A few hours later, after going over the Dungeon-World inspired combat rules again, she starts by making an hobo NPC with several Moves, including "swindle money". We run a mock encounter that starts with him approaching me for spare change. I immediately get as far away from him as possible.
She decides to have him show up again in the direction that I run, and I think, "if nothing else, this is turning into a decent horror RPG." Several iterations of the same hobo appear. I jump up and over the one blocking me, kneeing him in the face in the process, and make it to the main road. It should be busy, but the street appears deserted. I close my eyes and run around, trying to bump into somebody (I suspect they're still there, just hidden from my sight). This is exactly what happens, and when I open my eyes again everything is normal.

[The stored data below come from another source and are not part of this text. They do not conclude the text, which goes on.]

(** X13.  A card shows at most two genre chips; the dash stands in for
    them exactly when the genre field is missing; and every chip is an
    entry of the genre vocabulary of any library that holds the item. *)
Theorem genre_chips_of_a_card (H : Host) (item : LibraryItem) :
  (List.length (genreChips item) <= 2)%nat
  /\ (genreDash item = true <-> genre item = None)
  /\ (forall lib chip, In item lib -> In chip (genreChips item) ->
        In chip (allGenres lib)).
Proof.
  unfold genreChips, genreDash, card_genres. split; [|split].
  - rewrite length_map.
    destruct (genre item); [rewrite length_firstn | simpl]; lia.
  - destruct (genre item) as [raw|]; [|now split].
    split; [|discriminate].
    assert (Hne := split_nonempty "," raw).
    destruct (split "," raw) as [|a [|b l]]; simpl; congruence.
  - intros lib chip Hlib Hchip.
    destruct (genre item) as [raw|] eqn:E; [|contradiction].
    apply in_map_iff in Hchip. destruct Hchip as [tok [<- Htok]].
    apply In_firstn in Htok.
    unfold allGenres, genreSet. apply sort_In, vocabulary_In.
    right. now exists item, raw, tok.
Qed.

Lemma genre_chips_of_a_card_witness :
  genreChips song3 = ["Pop"; "Rock"]
  /\ In "Rock" (allGenres (H := example_host) library3).
Proof.
  split; [reflexivity|].
  apply (proj2 (proj2 (genre_chips_of_a_card example_host song3))
           library3 "Rock").
  - right. right. left. reflexivity.
  - right. left. reflexivity.
Defined.

(** X14.  A card shows at most two source badges and none exactly when
    the sources field is missing.  Each badge belongs to an entry of
    the source vocabulary: it is the entry of the table for that tag,
    or, for a tag outside the table, the grey badge labelled with the
    tag itself, unless the tag names a property every object inherits,
    in which case the lookup yields that property and no badge. *)
Theorem source_badges_of_a_card (H : Host) (item : LibraryItem) :
  (List.length (sourceBadges item) <= 2)%nat
  /\ (sourceBadges item = [] <-> sources item = None)
  /\ (forall lib r, In item lib -> In r (sourceBadges item) ->
        exists s,
          In s (allSources lib) /\ r = getSourceBadge s
          /\ match r with
             | IsBadge b =>
                 In (s, b) badges
                 \/ (b = {| color := "bg-zinc-500/20 text-zinc-400";
                            label := s |}
                     /\ ~ In s (map fst badges)
                     /\ ~ In s Object_prototype_keys)
             | Inherited key =>
                 key = s /\ In s Object_prototype_keys
                 /\ ~ In s (map fst badges)
             end).
Proof.
  unfold sourceBadges, card_sources. split; [|split].
  - rewrite length_map.
    destruct (sources item); [rewrite length_firstn | simpl]; lia.
  - destruct (sources item) as [raw|]; [|now split].
    split; [|discriminate].
    assert (Hne := split_nonempty "," raw).
    destruct (split "," raw) as [|a [|b l]]; simpl; congruence.
  - intros lib r Hlib Hr.
    destruct (sources item) as [raw|] eqn:E; [|contradiction].
    apply in_map_iff in Hr. destruct Hr as [tok [<- Htok]].
    apply In_firstn in Htok. exists (trim tok).
    split; [|split; [reflexivity|]].
    { unfold allSources, sourceSet. apply sort_In, vocabulary_In.
      right. now exists item, raw, tok. }
    generalize (trim tok) as s. clear. intros s.
    unfold getSourceBadge.
    assert (Hown : forall table,
               match own_property s table with
               | Some b => In (s, b) table
               | None => ~ In s (map fst table)
               end).
    { induction table as [|[k b] table IH]; simpl; [tauto|].
      destruct (String.eqb_spec s k) as [->|Hne]; [now left|].
      destruct (own_property s table); [now right|].
      intros [Hk|Hin]; [congruence | contradiction]. }
    specialize (Hown badges).
    destruct (own_property s badges) as [b|]; [now left|].
    destruct (Set_has String.eqb s Object_prototype_keys) eqn:Ep.
    + apply (Set_has_iff String.eqb String.eqb_eq) in Ep. tauto.
    + right. split; [reflexivity|]. split; [exact Hown|].
      intros Hin. apply (Set_has_iff String.eqb String.eqb_eq) in Hin.
      congruence.
Qed.

Lemma source_badges_of_a_card_witness :
  sourceBadges song3
  = [ IsBadge {| color := "bg-blue-500/20 text-blue-400";
                 label := "Request" |};
      IsBadge {| color := "bg-pink-500/20 text-pink-400";
                 label := "Liked" |} ]
  /\ exists s, In s (allSources (H := example_host) library3)
               /\ IsBadge {| color := "bg-pink-500/20 text-pink-400";
                             label := "Liked" |} = getSourceBadge s.
Proof.
  split; [reflexivity|].
  destruct (proj2 (proj2 (source_badges_of_a_card example_host song3)) library3
              (IsBadge {| color := "bg-pink-500/20 text-pink-400";
                          label := "Liked" |}))
    as [s [Hs [E _]]].
  - right. right. left. reflexivity.
  - right. left. reflexivity.
  - now exists s.
Defined.

Lemma includes_unit (c p : ascii) (s : string) :
  includes (String c s) (String p "") = false ->
  Ascii.eqb c p = false /\ includes s (String p "") = false.
Proof.
  cbn [includes startsWith]. rewrite orb_false_iff.
  intros [Hc Hs]. split; [|exact Hs].
  destruct s; simpl in Hc; rewrite andb_true_r in Hc;
    now rewrite Ascii.eqb_sym.
Qed.

(** X15.  The text of a source option is the source with its first
    underscore turned into a space: a source without an underscore is
    shown as it is, and underscores after the first are kept. *)
Theorem sourceOptionLabel_first_underscore :
  (forall s, includes s "_" = false -> sourceOptionLabel s = s)
  /\ (forall a b, includes a "_" = false ->
        sourceOptionLabel (a ++ "_" ++ b) = a ++ " " ++ b)
  /\ (forall s, String.length (sourceOptionLabel s) = String.length s).
Proof.
  unfold sourceOptionLabel. split; [|split].
  - induction s as [|c s IH]; intros Hs; simpl; [reflexivity|].
    apply includes_unit in Hs. destruct Hs as [-> Hs]. now rewrite IH.
  - intros a b.
    change (includes a "_" = false ->
            replace "_" " " (a ++ String "_" b) = a ++ String " " b).
    induction a as [|c a IH]; intros Ha; simpl; [reflexivity|].
    apply includes_unit in Ha. destruct Ha as [-> Ha]. now rewrite IH.
  - induction s as [|c s IH]; simpl; [reflexivity|].
    destruct (Ascii.eqb c "_"); simpl; [reflexivity | now rewrite IH].
Qed.

Lemma sourceOptionLabel_first_underscore_witness :
  sourceOptionLabel "spotify_import" = "spotify import"
  /\ sourceOptionLabel "a_b_c" = "a b_c".
Proof.
  split.
  - apply (proj1 (proj2 sourceOptionLabel_first_underscore)
             "spotify" "import"). reflexivity.
  - apply (proj1 (proj2 sourceOptionLabel_first_underscore)
             "a" "b_c"). reflexivity.
Defined.

(** X17.  The server page never fails: when [getLibrary] resolves, the
    client gets its rows; when it rejects, one line is logged and the
    client gets the empty library, for which every filter state shows
    no row and the header counts nothing. *)
Theorem LibraryPage_load_failure (H : Host)
  (getLibrary : Z -> string + list LibraryItem) :
  (forall rows, getLibrary 500 = inr rows ->
                LibraryPage getLibrary = (rows, []))
  /\ (forall err, getLibrary 500 = inl err ->
        fst (LibraryPage getLibrary) = []
        /\ List.length (snd (LibraryPage getLibrary)) = 1%nat
        /\ forall st,
             rows (LibraryPageClient (fst (LibraryPage getLibrary)) st)
             = []
             /\ stats (LibraryPageClient (fst (LibraryPage getLibrary))
                                         st)
                = {| songs := 0; artists := 0; genres := 0; plays := 0;
                     likes := 0; hours := 0; mins := 0 |}
             /\ exists headline hint,
                  libraryGrid (fst (LibraryPage getLibrary)) st
                  = EmptyState headline hint).
Proof.
  unfold LibraryPage. split.
  - intros rows ->. reflexivity.
  - intros err ->. simpl. repeat split.
    + apply filteredLibrary_nil.
    + unfold libraryGrid. rewrite filteredLibrary_nil. simpl.
      do 2 eexists. reflexivity.
Qed.

Lemma LibraryPage_load_failure_witness :
  fst (LibraryPage (fun _ => inl "connection refused")) = [].
Proof.
  apply (proj2 (LibraryPage_load_failure example_host
                  (fun _ => inl "connection refused"))
           "connection refused" eq_refl).
Defined.

Lemma to_int_proper (z : Z) :
  Z.to_int z <> Decimal.Pos Decimal.Nil
  /\ Z.to_int z <> Decimal.Neg Decimal.Nil.
Proof.
  destruct z as [|p|p]; simpl; split; try discriminate;
    intros E; injection E as E;
    now apply DecimalPos.Unsigned.to_uint_nonnil in E.
Qed.

Lemma toString_parse (z : Z) :
  NilZero.int_of_string (toString z) = Some (Z.to_int z).
Proof.
  destruct (to_int_proper z). now apply NilZero.isi.
Qed.

Lemma toString_inj (a b : Z) : toString a = toString b -> a = b.
Proof.
  intros E. apply (f_equal NilZero.int_of_string) in E.
  rewrite !toString_parse in E. injection E as E.
  now apply DecimalZ.to_int_inj.
Qed.

Lemma append_length (a b : string) :
  String.length (a ++ b) = (String.length a + String.length b)%nat.
Proof.
  induction a as [|c a IH]; simpl; [reflexivity | now rewrite IH].
Qed.

Lemma append_inj (a b x y : string) :
  String.length x = String.length y ->
  a ++ x = b ++ y -> a = b /\ x = y.
Proof.
  revert b; induction a as [|c a IH]; intros [|d b] Hl E; simpl in E.
  - now split.
  - apply (f_equal String.length) in E. simpl in E.
    rewrite append_length in E. lia.
  - apply (f_equal String.length) in E. simpl in E.
    rewrite append_length in E. lia.
  - injection E as -> E. destruct (IH b Hl E) as [-> ->]. now split.
Qed.

Lemma digit_inj (a b : Z) :
  0 <= a < 10 -> 0 <= b < 10 -> digit a = digit b -> a = b.
Proof.
  intros Ha Hb E. unfold digit in E.
  apply (f_equal N_of_ascii) in E.
  rewrite !N_ascii_embedding in E by lia. lia.
Qed.

Lemma two_digits_inj (r s : Z) :
  0 <= r < 60 -> 0 <= s < 60 -> two_digits r = two_digits s -> r = s.
Proof.
  intros Hr Hs E. unfold two_digits in E. injection E as E1 E2.
  assert (r / 10 = s / 10).
  { apply digit_inj.
    - split; [apply Z.div_pos; lia | apply Z.div_lt_upper_bound; lia].
    - split; [apply Z.div_pos; lia | apply Z.div_lt_upper_bound; lia].
    - exact E1. }
  assert (r mod 10 = s mod 10).
  { apply digit_inj; try (apply Z.mod_pos_bound; lia).
    exact E2. }
  rewrite (Z.div_mod r 10), (Z.div_mod s 10) by lia. congruence.
Qed.

Lemma formatDuration_positive (n : Z) :
  0 < n ->
  formatDuration (Some n)
  = toString (n / 60) ++ ":" ++ two_digits (n mod 60).
Proof.
  intros Hn. unfold formatDuration.
  destruct (Z.eqb_spec n 0) as [E|_]; [lia|].
  rewrite Z.rem_mod_nonneg by lia. do 2 f_equal.
  assert (Hr : 0 <= n mod 60 < 60) by (apply Z.mod_pos_bound; lia).
  revert Hr. generalize (n mod 60). intros r Hr.
  assert (Er : r = Z.of_nat (Z.to_nat r)) by lia.
  assert (Hk : (Z.to_nat r < 60)%nat) by lia.
  rewrite Er. revert Hk. generalize (Z.to_nat r). intros k Hk.
  do 60 (destruct k as [|k]; [reflexivity|]). lia.
Qed.

(** X16.  Two different positive durations are never shown alike, and a
    positive duration is never shown as the placeholder. *)
Theorem formatDuration_tells_durations_apart (n m : Z) :
  0 < n -> 0 < m ->
  (formatDuration (Some n) = formatDuration (Some m) -> n = m)
  /\ formatDuration (Some n) <> formatDuration None.
Proof.
  intros Hn Hm. rewrite !formatDuration_positive by assumption. split.
  - intros E.
    remember (two_digits (n mod 60)) as dn eqn:Edn.
    remember (two_digits (m mod 60)) as dm eqn:Edm.
    apply append_inj in E; [|now rewrite Edn, Edm].
    destruct E as [Eq Er]. apply toString_inj in Eq.
    injection Er as Er. subst dn dm.
    apply two_digits_inj in Er; try (apply Z.mod_pos_bound; lia).
    rewrite (Z.div_mod n 60), (Z.div_mod m 60) by lia. congruence.
  - simpl. intros E.
    change "--:--" with ("--" ++ ":" ++ "--") in E.
    apply append_inj in E; [|reflexivity]. destruct E as [E _].
    apply (f_equal NilZero.int_of_string) in E.
    rewrite toString_parse in E. discriminate.
Qed.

Then she spends 5-10 minutes asking me what I do, where I go, etc. etc. in tedious detail. I was coming back from picking up some last-minute supplies from a local drug store. I'm getting ready to move away from the town. I walk home. My luggage is packed. I'm going to take the bus to the plane station. Now I'm on the bus, and the hobo appears in the seat next to me, saying, "you won't get away so easily." I, the player, want to punch the hobo NPC in the face, but I don't interrupt the GM and suddenly I'm back in town.
I had been asked to make a lot of non-urgent decisions, which, again, I don't handle well in RPGs (it drains me), so we stopped there.
Three potential plot hooks. I ran away from the first one, attacked and then ran away from the second one, and ran away from the third one. I tried to correct her GMing after the game but she really didn't enjoy that, so now I'm just wondering what I can do to keep this from happening again.